O Panamá completou três semanas de agitação social nesta sexta-feira (10), desencadeada pela operação de uma mina de cobre que coloca o país diante de um dilema: apostar em sua riqueza natural ou na extração de um mineral de alta demanda mundial na transição energética.

Toneladas de produtos agrícolas danificados, filas de caminhões e carros presos em bloqueios de estradas, êxodo de turistas, escolas fechadas e protestos incessantes: o país da América Central vive suas maiores manifestações desde as ocorridas há mais de três décadas contra a ditadura de Manuel Noriega.

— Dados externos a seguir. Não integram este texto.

(* ===== verification/PowerService.v ===== *)
(** * The power service
      (src/power-libperfmgr/aidl/Power.cpp, PowerExt.cpp, SupportManager.cpp,
       PowerModeExtension.cpp)

    The binder service puts the parts together: it forwards modes and boosts to
    the hint manager and to the interaction handler, creates hint sessions at
    the session manager, hands out session channels, and answers which of its
    features are supported from bit words that [SupportManager] computes once.

    The enumerations [Mode] and [Boost] have the enumerators the sources name;
    their integer values and their ranges belong to the interface definition,
    which is not part of the repository, and are the class [AidlEnum].

    The extension interface of PowerExt.cpp reaches the same hint manager; it is
    part of the sequences of calls ([PwOp]), and shown not to follow the flag of
    sustained performance mode. *)

From Stdlib Require Import Ascii.
From S2P Require Import Prelude Text CFloat AdpfTypes UClampVoter SessionMetrics GpuNode SessionTaskMap PowerSessionManager PowerHintSession Channels InteractionHandler.

(** ** The enumerations of the interface *)

Inductive Mode :=
| M_DOUBLE_TAP_TO_WAKE | M_LOW_POWER | M_SUSTAINED_PERFORMANCE | M_FIXED_PERFORMANCE | M_VR | M_LAUNCH
| M_EXPENSIVE_RENDERING | M_INTERACTIVE | M_DEVICE_IDLE | M_DISPLAY_INACTIVE | M_AUDIO_STREAMING_LOW_LATENCY
| M_CAMERA_STREAMING_SECURE | M_CAMERA_STREAMING_LOW | M_CAMERA_STREAMING_MID | M_CAMERA_STREAMING_HIGH
| M_GAME | M_GAME_LOADING | M_DISPLAY_CHANGE | M_AUTOMOTIVE_PROJECTION | M_raw (n : Z).

Inductive Boost :=
| B_INTERACTION | B_DISPLAY_UPDATE_IMMINENT | B_ML_ACC | B_AUDIO_LAUNCH | B_CAMERA_LAUNCH | B_CAMERA_SHOT
| B_raw (n : Z).

#[export] Instance Mode_eq_dec : EqDecision Mode.
Proof. solve_decision. Defined.
#[export] Instance Boost_eq_dec : EqDecision Boost.
Proof. solve_decision. Defined.

(** The generated [toString]: the enumerator's name, or the number. *)
Definition Mode_toString (m : Mode) : string :=
  match m with
  | M_DOUBLE_TAP_TO_WAKE => "DOUBLE_TAP_TO_WAKE" | M_LOW_POWER => "LOW_POWER"
  | M_SUSTAINED_PERFORMANCE => "SUSTAINED_PERFORMANCE" | M_FIXED_PERFORMANCE => "FIXED_PERFORMANCE"
  | M_VR => "VR" | M_LAUNCH => "LAUNCH" | M_EXPENSIVE_RENDERING => "EXPENSIVE_RENDERING"
  | M_INTERACTIVE => "INTERACTIVE" | M_DEVICE_IDLE => "DEVICE_IDLE" | M_DISPLAY_INACTIVE => "DISPLAY_INACTIVE"
  | M_AUDIO_STREAMING_LOW_LATENCY => "AUDIO_STREAMING_LOW_LATENCY"
  | M_CAMERA_STREAMING_SECURE => "CAMERA_STREAMING_SECURE" | M_CAMERA_STREAMING_LOW => "CAMERA_STREAMING_LOW"
  | M_CAMERA_STREAMING_MID => "CAMERA_STREAMING_MID" | M_CAMERA_STREAMING_HIGH => "CAMERA_STREAMING_HIGH"
  | M_GAME => "GAME" | M_GAME_LOADING => "GAME_LOADING" | M_DISPLAY_CHANGE => "DISPLAY_CHANGE"
  | M_AUTOMOTIVE_PROJECTION => "AUTOMOTIVE_PROJECTION"
  | M_raw n => String.string_of_list_ascii (std_to_string n)
  end.

Definition Boost_toString (b : Boost) : string :=
  match b with
  | B_INTERACTION => "INTERACTION" | B_DISPLAY_UPDATE_IMMINENT => "DISPLAY_UPDATE_IMMINENT"
  | B_ML_ACC => "ML_ACC" | B_AUDIO_LAUNCH => "AUDIO_LAUNCH" | B_CAMERA_LAUNCH => "CAMERA_LAUNCH"
  | B_CAMERA_SHOT => "CAMERA_SHOT"
  | B_raw n => String.string_of_list_ascii (std_to_string n)
  end.
(* ===== verification/PowerSystem.v ===== *)
(** * The power HAL as one system
      (src/power-libperfmgr/aidl/Power.cpp, PowerHintSession.cpp,
       PowerSessionManager.cpp, ChannelGroup.cpp, ChannelManager.cpp)

    The components of the other files share one process: binder threads call
    the service and the sessions, every channel group has a thread that reads
    messages and calls the sessions they name, the thread pool of the session
    manager fires timeouts, the interaction handler has its own thread, clients
    drop their session objects, the hint manager changes profiles.  Here all of
    that is one transition system; a run is a list of steps in any order.

    The granularity is a call of the service or of a session, one round of a
    group's loop over its messages, one turn of a pool's thread, each
    executed as a whole.  Calls that overlap inside the manager are the subject
    of [PowerThreads.v], which also shows what two overlapping [schedule] calls
    can lose.  The mutex of a channel group is not modelled; the schedules it excludes are
    included here.

    Shown here: a group's thread taken step by step makes exactly the calls of
    [runChannelGroup_wake]; in every run the manager goes through states that
    its own operations reach, no fatal assertion is hit, all timeouts stay
    queued and, once due, fire; and the manager knows exactly the sessions whose
    objects are open, each under its own id. *)

From Stdlib Require Import Ascii.
From S2P Require Import Prelude Text CFloat AdpfTypes UClampVoter SessionMetrics SessionRecords SessionTaskMap BackgroundWorker GpuNode PowerSessionManager PowerThreads PowerHintSession Channels InteractionHandler PowerService.

(** ** The thread of a channel group, step by step *)

(** What [runChannelGroup] is in the middle of: the channels of the flag it has
    not visited yet, and the messages read from the current one. *)
Record GroupThread := mkGroupThread { th_channels : list Z; th_messages : list ChannelMessage }.

Definition idle_thread : GroupThread := mkGroupThread [] [].

(** One round of the loop over the messages: the call it makes, and the
    messages left.  [alive] is the answer of [getSession] for the first. *)
Definition deliver_round (alive : bool) (msgs : list ChannelMessage) : option (Z * PhsOp) * list ChannelMessage :=
  match msgs with
  | [] => (None, [])
  | message :: rest =>
      let sid := msg_sessionID message in
      if negb alive then (None, rest)
      else match msg_data message with
           | Msg_hint hint => (Some (sid, Phs_sendHint hint), rest)
           | Msg_targetDuration t => (Some (sid, Phs_updateTargetWorkDuration t), rest)
           | Msg_workDuration _ _ _ _ =>
               let '(ds, rest) := take_durations sid msgs in (Some (sid, Phs_reportActualWorkDuration ds), rest)
           | Msg_mode mode enabled => (Some (sid, Phs_setMode mode enabled), rest)
           | Msg_other => (None, rest)
           end
  end.
(** ** The range of a thread *)

Lemma foldl_max_le (l : list Z) (a : Z) : a <= foldl Z.max a l.
Proof. revert a. induction l as [| x l IH]; intros a; simpl; [lia |]. pose proof (IH (Z.max a x)). lia. Qed.

Lemma foldl_max_elem (l : list Z) (a x : Z) : x ∈ l -> x <= foldl Z.max a l.
Proof.
  revert a. induction l as [| y l IH]; intros a Hx; [by apply not_elem_of_nil in Hx |]. simpl.
  apply elem_of_cons in Hx as [-> | Hx]; [| by apply IH]. pose proof (foldl_max_le l (Z.max a y)). lia.
Qed.

Lemma getUclampRange_min (t : Z) (l : list CpuVote) (r : UclampRange) :
  uclampMin (foldl (confine t) r l) =
    foldl Z.max (uclampMin r) (uclampMin ∘ mUclampRange <$> List.filter (fun c => isTimeInRange (cpu_range c) t) l).
Proof.
  revert r. induction l as [| c l IH]; intros r; simpl; [done |]. rewrite IH. unfold confine.
  by destruct (isTimeInRange (cpu_range c) t).
Qed.

Lemma session_range_min (t : Z) (base offset : option Z) (vs : list SessionValueEntry) (r : UclampRange) :
  uclampMin (foldl (session_vote_range t base offset) r vs) = foldl Z.max (uclampMin r) (vs ≫= session_demands t).
Proof.
  revert r. induction vs as [| v vs IH]; intros r; simpl; [done |]. rewrite foldl_app, IH. f_equal.
  unfold session_vote_range, session_demands. destruct (isActive v); [| done]. cbn [negb].
  rewrite <- getUclampRange_min. unfold Votes_getUclampRange. by destruct (isPowerEfficient v), base.
Qed.

Lemma task_range_min (m : SessionTaskMap) (tid t : Z) (base offset : option Z) :
  uclampMin (stm_getTaskVoteRange m tid t default_UclampRange base offset) = demand m tid t.
Proof.
  unfold stm_getTaskVoteRange, demand, at_task. destruct (mTasks m !! tid); [apply session_range_min | done].
Qed.

Lemma demand_nonneg (m : SessionTaskMap) (tid t : Z) : 0 <= demand m tid t.
Proof. apply foldl_max_le. Qed.

(** Only the votes and the activity of the sessions matter. *)
Lemma demand_ext (m m' : SessionTaskMap) (tid t : Z) :
  mTasks m' = mTasks m ->
  (forall p, isActive (deref m' p) = isActive (deref m p) /\ votes (deref m' p) = votes (deref m p)) ->
  demand m' tid t = demand m tid t.
Proof.
  intros Ht Hd. unfold demand. rewrite Ht. f_equal. induction (at_task (mTasks m) tid) as [| p ps IH]; [done |].
  cbn. rewrite IH. f_equal. unfold session_demands. destruct (Hd p) as [-> ->]. done.
Qed.

(** A vote in range of an active session of the thread is in the demand. *)
Lemma demand_vote (m : SessionTaskMap) (sid tid t : Z) (e : ValEntry) (c : CpuVote) :
  stm_wf m -> mSessions m !! sid = Some e -> tid ∈ linkedTasks e -> isActive (deref m (val e)) = true ->
  c ∈ cpu_vote_list (votes (deref m (val e))) -> isTimeInRange (cpu_range c) t = true ->
  uclampMin (mUclampRange c) <= demand m tid t.
Proof.
  intros Hwf He Ht Ha Hc Hr. apply foldl_max_elem, list_elem_of_bind. exists (deref m (val e)). split.
  - unfold session_demands. rewrite Ha. apply list_elem_of_fmap. exists c. split; [done |].
    apply list_elem_of_In, filter_In. split; [by apply list_elem_of_In | done].
  - apply list_elem_of_fmap. exists (val e). split; [done |]. apply occ_elem. rewrite (wf_count _ Hwf tid sid e He). by apply occ_elem.
Qed.

(** ** Applying the votes *)

(** The lower end of a clamp that serves a demand. *)
Definition served (m : SessionTaskMap) (tid t : Z) (clamp : option (Z * Z)) : Prop :=
  exists hi, clamp = Some (Z.min kUclampMax (demand m tid t), hi) /\ Z.min kUclampMax (demand m tid t) <= hi <= kUclampMax.

Section applied.
Context (env : Env) (sid t : Z).
Implicit Types s : PowerSessionManager.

A crise, que deixou pelo menos quatro mortos – dois baleados por um panamenho-americano em um bloqueio -, eclodiu em 20 de outubro quando o Congresso aprovou um contrato assinado pelo governo que permite à empresa canadense First Quantum Minerals (FQM) operar por 40 anos a maior mina de cobre a céu aberto da América Central.

Para Raisa Banfield, da Fundação Panamá Sostenible, e Lilian Guevara, do Centro de Incidência Ambiental (Ciam), além da mina da FQM, os panamenhos não querem uma “economia extrativista”.

“O país nunca escolheu que a mineração seria um pilar de desenvolvimento, isso foi imposto pelos grupos econômicos de poder, apesar de colocar em risco atividades que são a vocação do Panamá, o turismo ecológico e a agricultura”, disse o biólogo do Ciam, Isaías Ramos, à AFP.

Para o governo, trata-se de uma contribuição anual mínima de US$ 375 milhões (R$ 1,8 bilhão) em royalties e uma fonte de empregos (8 mil diretos e 40 mil indiretos). Fechar a mina, disse o ministro de Governo, Róger Tejeda, levará o país à “falência técnica”.

O conflito não é novo. O contrato substitui o acordo de concessão assinado em 1997, declarado inconstitucional em 2017 por ter sido feito sem licitação ou consulta social, mas defendido pelo governo como um dos maiores investimentos da história do país, cerca de US$ 10 bilhões (R$ 49 bilhões).

– ‘O ouro do Panamá é verde!’ –

Os ambientalistas alertam para o impacto nas reservas hídricas e nas florestas em uma área de alta biodiversidade que conecta os sete países da América Central e o sul do México.

Imagens aéreas mostram crateras gigantes da mina a céu aberto em uma área florestal de 12.955 hectares na província caribenha de Colón, a 240 km da capital.

“Estamos totalmente comprometidos em operar de maneira ambientalmente sensível”, garante a mineradora, que prometeu reflorestar milhares de hectares.

Entre 2014 e 2018, o setor de mineração representou na economia panamenha entre 1,7% e 1,9%, segundo o Instituto de Estatísticas. Um relatório do Banco Mundial aponta que a mina da FQM desempenha um “papel-chave” desde 2019, com a produção anual de 300 mil toneladas de cobre, 75% das exportações do país.

Como o da FQM, “cada projeto de mineração no Panamá deve ser considerado como um projeto de desenvolvimento sustentável” em nível nacional e nas comunidades circundantes, afirmou a Câmara de Mineração.

A mina da FQM representa 5% do PIB panamenho. Segundo um estudo do Centro Nacional de Competitividade, em 2024 a atividade mineradora no Panamá poderia representar 8,3%.

Mas, em 3 de novembro, diante da forte pressão social, o governo e os deputados aprovaram uma moratória por tempo indeterminado na mineração metálica, que interromperá o trâmite de 103 concessões e as prorrogações de 15 vigentes.

O povo, segundo os manifestantes, falou: “Queremos um país sem mineração. O ouro do Panamá é verde”, são as palavras de ordem que ecoam nos protestos.

– O preço da transição energética –

A demanda mundial por cobre, lítio, cobalto e níquel, os chamados “metais críticos”, cresceu na última década e aumentará ainda mais à medida que o mundo avança em direção a tecnologias verdes, como veículos elétricos.

Segundo a Agência Internacional de Energia (AIE), até 2040, a demanda mundial por cobre será triplicada nos cenários de descarbonização compatíveis com os compromissos climáticos de 2015 para limitar o aquecimento global a +1,5 °C.

“O cobre é fundamental para a eficiência energética, a segurança e a mitigação das mudanças climáticas. Estamos orgulhosos de saber que nosso minério é utilizado globalmente para a geração de energias renováveis e amigáveis ao planeta”, publicou a mineradora no Instagram.

Para Ramos, a luta contra as mudanças climáticas não deve ser feita à custa do “sacrifício” dos recursos naturais dos países em desenvolvimento.

“Não podemos pagar o preço da transição energética enquanto os países ricos continuam emitindo gases de efeito estufa para manter” seu padrão de vida, observou.

A disputa pela mina está nas mãos da Justiça, que está avaliando novas ações de inconstitucionalidade. “Vamos até o fim”, disse Karla Rodríguez, em uma marcha na capital.